As we wish to make our first steps with the R language as stress- and hassle-free as possible, let’s stick to a very user-friendly development environment called RStudio, which can be downloaded from https://rstudio.com/products/rstudio/ (choose RStudio Desktop Open Source Edition).


There are of course many other options for working with R, both interactive and non-interactive, including Jupyter Notebooks (see https://irkernel.github.io/), dynamically generated reports (see https://yihui.org/knitr/options/) and plain shell scripts executed from a terminal. However, for now let’s leave that to more advanced users.

B.4 First R Script in RStudio

Let’s open RStudio and perform the following steps:

  1. Create a New Project where we will store all the scripts related to this book. Click FileNew Project and then choose to start in a brand new working directory, in any location you like. Choose New Project as the project type.

    From now on, we are assuming that the project name is LMLCR and the project has been opened. All source files we create will be relative to the project directory.

  2. Create a new R source file, FileNew FileR Script. Save the file as, for example, sandbox_01.R.

    The source editor (top left pane) behaves just like any other text editor. Standard keyboard shortcuts are available, such as CTRL+C and CTRL+V (Cmd+C and Cmd+V on MacOS) for copy and paste, respectively.

    A list of keyboard shortcuts is available at https://support.rstudio.com/hc/en-us/articles/200711853-Keyboard-Shortcuts

  3. Input the following R code into the editor:

    # My first R script
    # This is a comment
    # Another comment
    # Everything from '#' to the end of the line
    #     is ignored by the R interpreter
    print("Hello world") # prints a given character string
    print(2+2) # evaluates the expression and prints the result
    x <- seq(0, 10, length.out=100) # a new numeric vector
    y <- x^2 # squares every element in x
    plot(x, y, las=1, type="l") # plots y as a function of x
  4. Execute the 5 above commands, line by line, by positioning the keyboard cursor accordingly and pressing Ctrl+Enter (Cmd+Return on MacOS).

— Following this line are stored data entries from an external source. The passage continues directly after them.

(** ** The claims on the methods *)

(** C1, as the code has it.  On a session that was started, with an engine
    that stops without raising and a registered analytics callback,
    [stop()] hands over exactly one final snapshot when the clock has moved
    past [startTime]: it is the only snapshot of the call and it comes
    between the cancelling of the timer and the closing log line.  When the
    clock has not moved, [stop()] hands over no snapshot at all and logs
    the warning instead. *)
Theorem C1_stop_final_snapshot_needs_positive_duration w s t cb :
  props (this w) = Some s →
  truthyTime (startTime s) = Some t →
  onAnalyticsUpdate (this w) = Some cb →
  engineRaises w = false →
  (t < nextReading w →
   trace (host (stop w).2)
   = trace (host w) ++
     [EngineStop; IntervalCleared (analyticsTimer s);
      AnalyticsUpdate cb (analytics s t (clock (host w) (S (ticks (host w))))) true;
      ConsoleLog "Speech recognition stopped"])
  ∧ (nextReading w ≤ t →
     trace (host (stop w).2)
     = trace (host w) ++
       [EngineStop; IntervalCleared (analyticsTimer s);
        ConsoleWarn "Speech duration too short to calculate analytics.";
        ConsoleLog "Speech recognition stopped"]).
Proof.
  intros Hs Ht Hcb He. rewrite (stop_trace w s Hs He), Ht, Hcb.
  split; intros H.
  - by rewrite (proj2 (Z.ltb_lt _ _) H).
  - by rewrite (proj2 (Z.ltb_ge _ _) H).
Qed.

Lemma C1_stop_final_snapshot_needs_positive_duration_witness :
  let w := after [CallSetAnalyticsUpdateCallback (Some 7%nat); CallStart;
                  OnResult [("this is great", true)]]
             (construct true (quietHost 1000 500)) in
  finalSnapshots (trace (host (stop w).2))
  = [ {| Analytics.speakingPace := 120;
         Analytics.fillerWordCount := 0;
         Analytics.vocabularyDiversity := "1.00";
         Analytics.emotionalTone :=
           {| Tone.positive := JString "1.00"; Tone.negative := JString "0.00";
              Tone.neutral := JString "0.00" |};
         Analytics.duration := 2 |} ].
Proof.
  intros w.
  assert (props (this w) = Some (_processTranscript "this is great" false
            (set_transcriptText "this is great"
               (resetSession true (Some 1000) (Some 1%nat))))) as Hs
    by (vm_compute; reflexivity).
  destruct (C1_stop_final_snapshot_needs_positive_duration w _ 1000 7%nat Hs
              eq_refl eq_refl eq_refl) as [Hpos _].
  rewrite Hpos by (vm_compute; reflexivity).
  vm_compute. reflexivity.
Defined.

(** C1, as the claim has it: a session started and stopped within one
    reading of the clock.  [startTime] is set, the engine stops without
    raising, a callback is registered, and [stop()] delivers no snapshot:
    the warning is all there is. *)
Lemma C1_counterexample :
  let w := after [CallSetAnalyticsUpdateCallback (Some 7%nat); CallStart]
             (construct true (quietHost 1000 0)) in
  (startTime <$> props (this w)) = Some (Some 1000)
  ∧ (stop w).1 = Normal ()
  ∧ snapshots (trace (host (stop w).2)) = []
  ∧ trace (host (stop w).2)
    = trace (host w) ++
      [EngineStop; IntervalCleared (Some 1%nat);
       ConsoleWarn "Speech duration too short to calculate analytics.";
       ConsoleLog "Speech recognition stopped"].
Proof. vm_compute. auto. Qed.

(** C3, as the code has it.  In every state a manager reaches, the
    vocabulary diversity is exactly 0 (reported as "0.00") when
    [wordCount] is 0; and when no interim fragment was received, it lies
    between 0 and 1 as soon as [wordCount] is positive. *)
Theorem C3_vocabularyDiversity_bounded_without_interim
    (supported : bool) (h : Host) (actions : list Action) (s : Session) :
  props (this (after actions (construct supported h))) = Some s →
  (wordCount s = 0 →
   vocabularyDiversity s = 0%Q
   ∧ Num.toFixed2 (vocabularyDiversity s) = "0.00")
  ∧ (forallb finalOnly actions = true → 0 < wordCount s →
     (0 <= vocabularyDiversity s)%Q ∧ (vocabularyDiversity s <= 1)%Q).
Proof.
  intros Hs. split.
  - intros H0. apply vocabularyDiversity_zero. lia.
  - intros Hfin Hpos. apply vocabularyDiversity_bounds; [|exact Hpos].
    apply (after_uniqueWithinCount actions Hfin (construct supported h));
      [|exact Hs].
    destruct supported; cbn; [|done].
    intros s0 [= <-]. unfold uniqueWithinCount. cbn. by rewrite size_empty.
Qed.

Lemma C3_vocabularyDiversity_bounded_without_interim_witness :
  let actions := [CallStart; OnResult [("this is great and wonderful", true)];
                  OnResult [("great", true)]] in
  ∃ s, props (this (after actions (construct true (quietHost 1000 500)))) = Some s
       ∧ wordCount s = 6
       ∧ (0 <= vocabularyDiversity s)%Q ∧ (vocabularyDiversity s <= 1)%Q.
Proof.
  intros actions.
  destruct (props (this (after actions (construct true (quietHost 1000 500)))))
    as [s|] eqn:E; [|vm_compute in E; discriminate E].
  exists s. split; [reflexivity|].
  assert (wordCount s = 6) as Hw.
  { vm_compute in E. injection E as <-. reflexivity. }
  split; [exact Hw|].
  apply (proj2 (C3_vocabularyDiversity_bounded_without_interim
                  true (quietHost 1000 500) actions s E)); [reflexivity | lia].
Defined.

(** C3, as the claim has it: an interim fragment followed by a shorter
    final one leaves two distinct words against one counted word, and the
    diversity reported is 2. *)
Lemma C3_counterexample :
  let w := after [CallSetAnalyticsUpdateCallback (Some 7%nat); CallStart;
                  OnResult [("hello wor", false)]; OnResult [("hello", true)]]
             (construct true (quietHost 1000 500)) in
  ∃ s, props (this w) = Some s
       ∧ 0 < wordCount s
       ∧ (vocabularyDiversity s == 2)%Q
       ∧ ¬ (vocabularyDiversity s <= 1)%Q
       ∧ (Analytics.vocabularyDiversity ∘ fst <$> last (snapshots (trace (host w))))
         = Some "2.00".
Proof.
  eexists. split; [vm_compute; reflexivity|].
  split; [reflexivity|]. split; [reflexivity|].
  split; [|vm_compute; reflexivity].
  vm_compute. intros H. apply H. reflexivity.
Qed.

(** C4, as the code has it.  After a construction that found no
    recognition capability, whatever is done to the manager, [start()] and
    [stop()] return normally and leave the object and its host untouched,
    and [getTranscript()] and [isListening()] both yield [undefined]: the
    constructor returned before [transcriptText] and [isRecording] were
    assigned. *)
Theorem C4_degraded_mode (h : Host) (actions : list Action) :
  let w := after actions (construct false h) in
  start w = (Normal (), w)
  ∧ stop w = (Normal (), w)
  ∧ getTranscript (this w) = JUndefined
  ∧ isListening (this w) = JUndefined.
Proof.
  intros w.
  assert (props (this w) = None) as Hw by (by apply after_degraded).
  split; [by apply start_degraded|]. split; [by apply stop_degraded|].
  unfold getTranscript, isListening. by rewrite Hw.
Qed.

(** C4, as the claim has it: on an unsupported platform the accessors yield
    neither the empty string nor [false]. *)
Lemma C4_counterexample :
  let w := construct false (quietHost 1000 500) in
  getTranscript (this w) = JUndefined
  ∧ getTranscript (this w) ≠ JString ""
  ∧ isListening (this w) = JUndefined
  ∧ isListening (this w) ≠ JBool false.
Proof. vm_compute. repeat split; discriminate. Qed.

(** C6, as the code has it.  A snapshot of a started session with a
    registered callback carries, when the three counters sum to a positive
    total, each counter's share of the total as a string with two decimal
    places; when the total is 0 it carries the numbers 0, 0 and 1, not
    strings. *)
Theorem C6_emotionalTone_strings_or_numbers w isFinal s t cb :
  props (this w) = Some s →
  truthyTime (startTime s) = Some t →
  onAnalyticsUpdate (this w) = Some cb →
  ∃ a,
    trace (host (_updateAnalytics isFinal w).2)
    = trace (host w) ++ [AnalyticsUpdate cb a isFinal]
    ∧ (0 < totalEmotion s →
       Analytics.emotionalTone a
       = {| Tone.positive :=
              JString (Num.toFixed2 (Float.div (inject_Z (positive (emotionScores s)))
                                               (inject_Z (totalEmotion s))));
            Tone.negative :=
              JString (Num.toFixed2 (Float.div (inject_Z (negative (emotionScores s)))
                                               (inject_Z (totalEmotion s))));
            Tone.neutral :=
              JString (Num.toFixed2 (Float.div (inject_Z (neutral (emotionScores s)))
                                               (inject_Z (totalEmotion s)))) |})
    ∧ (totalEmotion s = 0 →
       Analytics.emotionalTone a
       = {| Tone.positive := JNumber 0; Tone.negative := JNumber 0;
            Tone.neutral := JNumber 1 |}).
Proof.
  intros Hs Ht Hcb.
  destruct (updateAnalytics_spec isFinal w) as (_ & _ & Htr).
  rewrite Hs, Hcb, Ht in Htr.
  eexists. split; [exact Htr|].
  cbn [analytics Analytics.emotionalTone]. unfold emotionalTone.
  split; intros H.
  - by rewrite (proj2 (Z.ltb_lt _ _) H).
  - by rewrite H.
Qed.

    Each time, the command will be copied to the console (bottom-left pane) and evaluated.

    The last line generates a nice plot which will appear in the bottom-right pane.

While you learn, we recommend that you get used to writing your code in an R script and executing it just as we did above.

On a side note, you can execute (source) the whole script by pressing Ctrl+Shift+S (Cmd+Shift+S on MacOS).